The earthquake struck off the coast at 11.15pm on Dec 8, and the Japan Meteorological Agency (JMA) said ​a tsunami as high as 3m could hit the country's north-eastern coast. Warnings were issued for the prefectures of Hokkaido, Aomori and Iwate, and tsunamis from 20cm to 70cm high were observed at several ports, JMA said.

By the early hours of Dec 9, the JMA had ​downgraded the warnings to advisories, and later lifted all advisories. There were no reports of major damage.

The epicentre of the quake was 80km off the coast of Aomori prefecture, at a depth of 54km.

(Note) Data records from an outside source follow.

(** How a lease can end: until its row is completed for a retry, a new token is
    issued only once the lease has lapsed. *)
Lemma lease_track s1 s2 id r1 L :
  outbox_ok s1 → outbox_run s1 s2 → effectIn s1.2 id = Some r1 →
  r1.(fx_Status) = EffectStatusDelivering → r1.(fx_LeaseExpiresAt) = Some L →
  ∃ r2, effectIn s2.2 id = Some r2 ∧ effect_order r1 r2
    ∧ (r2.(fx_DispatchFencingToken) = r1.(fx_DispatchFencingToken)
       ∨ L ≤ s2.1 - s2.1 mod 1000
       ∨ ∃ sm rm, outbox_run s1 sm ∧ outbox_run sm s2 ∧ effectIn sm.2 id = Some rm
           ∧ rm.(fx_DispatchFencingToken) = r1.(fx_DispatchFencingToken)
           ∧ rm.(fx_Status) = EffectStatusPending).
Proof.
  intros Hs Hrun Hr1 Hst HL. revert s2 Hrun. apply rtc_ind_r.
  { exists r1. split; [done|]. split; [reflexivity|by left]. }
  intros s2 s3 Hrun Hstep (r2&Hr2&Hord&Hcase).
  destruct s2 as [t2 db2], s3 as [t3 db3]. simpl in *.
  destruct (outbox_step_row _ _ _ _ _ _ Hstep Hr2) as [Hle (r3&Hr3&Hch)].
  pose proof (outbox_ok_row (t2, db2) _ _ (outbox_run_ok _ _ Hs Hrun) Hr2) as Hok2.
  destruct (effect_change_ok _ _ _ _ Hok2 Hle Hch) as [_ Hord3].
  exists r3. split; [done|]. split; [by trans r2|].
  destruct Hcase as [Htok|[Hlap|(sm&rm&H1&H2&Hm)]].
  - destruct (effect_change_token _ _ _ _ Hok2 Hle Hch) as [H3|(now&Hnow&Hcl)]; [left; congruence|].
    right. apply canonicalExecutionTime_Ok in Hnow as [-> _].
    destruct Hcl as [[Hp _]|[Hd (l&Hl&Hle2)]].
    + right. exists (t2, db2), r2. split; [done|]. split; [by apply rtc_once|]. done.
    + left. destruct (ord_phase _ _ Hord Htok) as [Hlt| ->]; [|congruence].
      unfold effect_phase in Hlt. rewrite Hd in Hlt. simpl in Hlt. lia.
  - right; left. pose proof (micros_mono _ _ Hle). lia.
  - right; right. exists sm, rm. split; [done|]. split; [by eapply rtc_r|]. done.
Qed.

(** Two leases of one effect never overlap unless the first was given up: a
    second claim carries a larger token and delivery count, and it is granted
    either at a time when the first lease has lapsed, or after the first holder
    completed the delivery for a retry. *)
Theorem outbox_lease_exclusive cfg ctx clock outcome id owner topics t t1 db d db1
    cfg' ctx' clock' outcome' owner' topics' t2 t3 db2 d' db3 :
  outbox_reachable (t, db) → t ≤ t1 → clock_reading t1 clock →
  validatePrintableASCII owner MaxWorkerIDBytes = None →
  claimEffect cfg ctx clock outcome id owner topics db = (Ok (Some d), db1) →
  outbox_run (t1, db1) (t2, db2) → t2 ≤ t3 → clock_reading t3 clock' →
  validatePrintableASCII owner' MaxWorkerIDBytes = None →
  claimEffect cfg' ctx' clock' outcome' id owner' topics' db2 = (Ok (Some d'), db3) →
  d.(del_Fence).(ef_DispatchToken) < d'.(del_Fence).(ef_DispatchToken)
  ∧ d.(del_DeliveryAttempts) < d'.(del_DeliveryAttempts)
  ∧ d'.(del_DedupeKey) = d.(del_DedupeKey) ∧ d'.(del_Payload) = d.(del_Payload)
  ∧ (d.(del_LeaseExpiresAt) ≤ t3
     ∨ ∃ sm rm, outbox_run (t1, db1) sm ∧ outbox_run sm (t2, db2) ∧ effectIn sm.2 id = Some rm
         ∧ rm.(fx_DispatchFencingToken) = d.(del_Fence).(ef_DispatchToken)
         ∧ rm.(fx_Status) = EffectStatusPending).
Proof.
  intros Hs%outbox_reachable_ok Hle Hck Ho Hcl Hrun Hle' Hck' Ho' Hcl'.
  destruct (claimEffect_claimed _ _ _ _ _ _ _ _ _ _ _ _ Hs Hle Hck Ho Hcl)
    as (row&now&Hrow&Hnow&_&_&->&Hi&Hs1&Hin1).
  pose proof (outbox_run_ok _ _ Hs1 Hrun) as Hs2.
  destruct (claimEffect_claimed _ _ _ _ _ _ _ _ _ _ _ _ Hs2 Hle' Hck' Ho' Hcl')
    as (row2&now2&Hrow2&Hnow2&Hcl2&_&->&Hi2&_&_).
  destruct (lease_track (t1, db1) (t2, db2) id _ _ Hs1 Hrun Hin1 eq_refl eq_refl)
    as (r2&Hr2&Hord&Hcase). simpl in *. rewrite Hrow2 in Hr2. injection Hr2 as <-.
  pose proof (eo_counters _ _ (outbox_ok_row _ _ _ Hs1 Hin1)) as Hc1.
  pose proof (eo_counters _ _ (outbox_ok_row (t2, db2) _ _ Hs2 Hrow2)) as Hc2.
  destruct Hord as [Hsame Htok _ Hph _]. simpl in *.
  destruct Hsame as (_&_&_&_&_&_&_&_&Hdk&Hpl&_). simpl in *.
  rewrite Hi2. split; [lia|]. split; [rewrite <- Hc1, <- Hc2, Hi2; lia|].
  split; [done|]. split; [done|].
  apply canonicalExecutionTime_Ok in Hnow2 as [-> _].
  assert (0 ≤ t3 mod 1000) by (apply Z.mod_pos_bound; lia).
  pose proof (micros_mono _ _ Hle').
  destruct Hcase as [Heq|[Hlap|(sm&rm&Hm)]]; [|left; lia|right; eauto].
  destruct Hcl2 as [[Hp _]|[Hd (l&Hl&Hle2)]].
  - right. exists (t2, db2), row2. split; [done|]. split; [reflexivity|done].
  - left. destruct (Hph Heq) as [Hlt| ->]; [|simpl in Hl; injection Hl as <-; lia].
    unfold effect_phase in Hlt. rewrite Hd in Hlt. simpl in Hlt. lia.
Qed.

Lemma outbox_lease_exclusive_witness :
  demoLease.(del_DeliveryAttempts) < demoLeaseAgain.(del_DeliveryAttempts)
  ∧ demoLeaseAgain.(del_DedupeKey) = demoLease.(del_DedupeKey).
Proof.
  destruct (outbox_lease_exclusive demoConfig background (Ok (demoClock + second)) TxReported
    "effect-1" "dispatcher-1" ["image.publish"] demoClock (demoClock + second) demoQueued demoLease
    demoLeased demoConfig background (Ok (demoClock + 4 * second)) TxReported "dispatcher-2"
    ["image.publish"] (demoClock + 2 * second) (demoClock + 4 * second) demoWaiting demoLeaseAgain
    demoLeasedAgain) as (_&H1&H2&_).
  - apply demoQueued_reachable.
  - unfold second; lia.
  - by left.
  - vm_compute; reflexivity.
  - vm_compute; reflexivity.
  - apply rtc_once, demo_retry_step.
  - unfold second; lia.
  - by left.
  - vm_compute; reflexivity.
  - vm_compute; reflexivity.
  - split; [exact H1|exact H2].
Defined.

On Japan's 1 to 7 scale of seismic intensity, the tremor registered as an “upper 6” in Hachinohe city, Aomori prefecture – a quake strong enough to make it impossible to keep standing or move without crawling. 

“As of now, I have received ​reports of 30 people being injured and one fire,” Prime Minister Sanae Takaichi told reporters. 

East Japan Railway suspended some services in the area, which was also hit by a massive 9-magnitude quake in March 2011. Other train services are facing delays in northern Japan, the operator said.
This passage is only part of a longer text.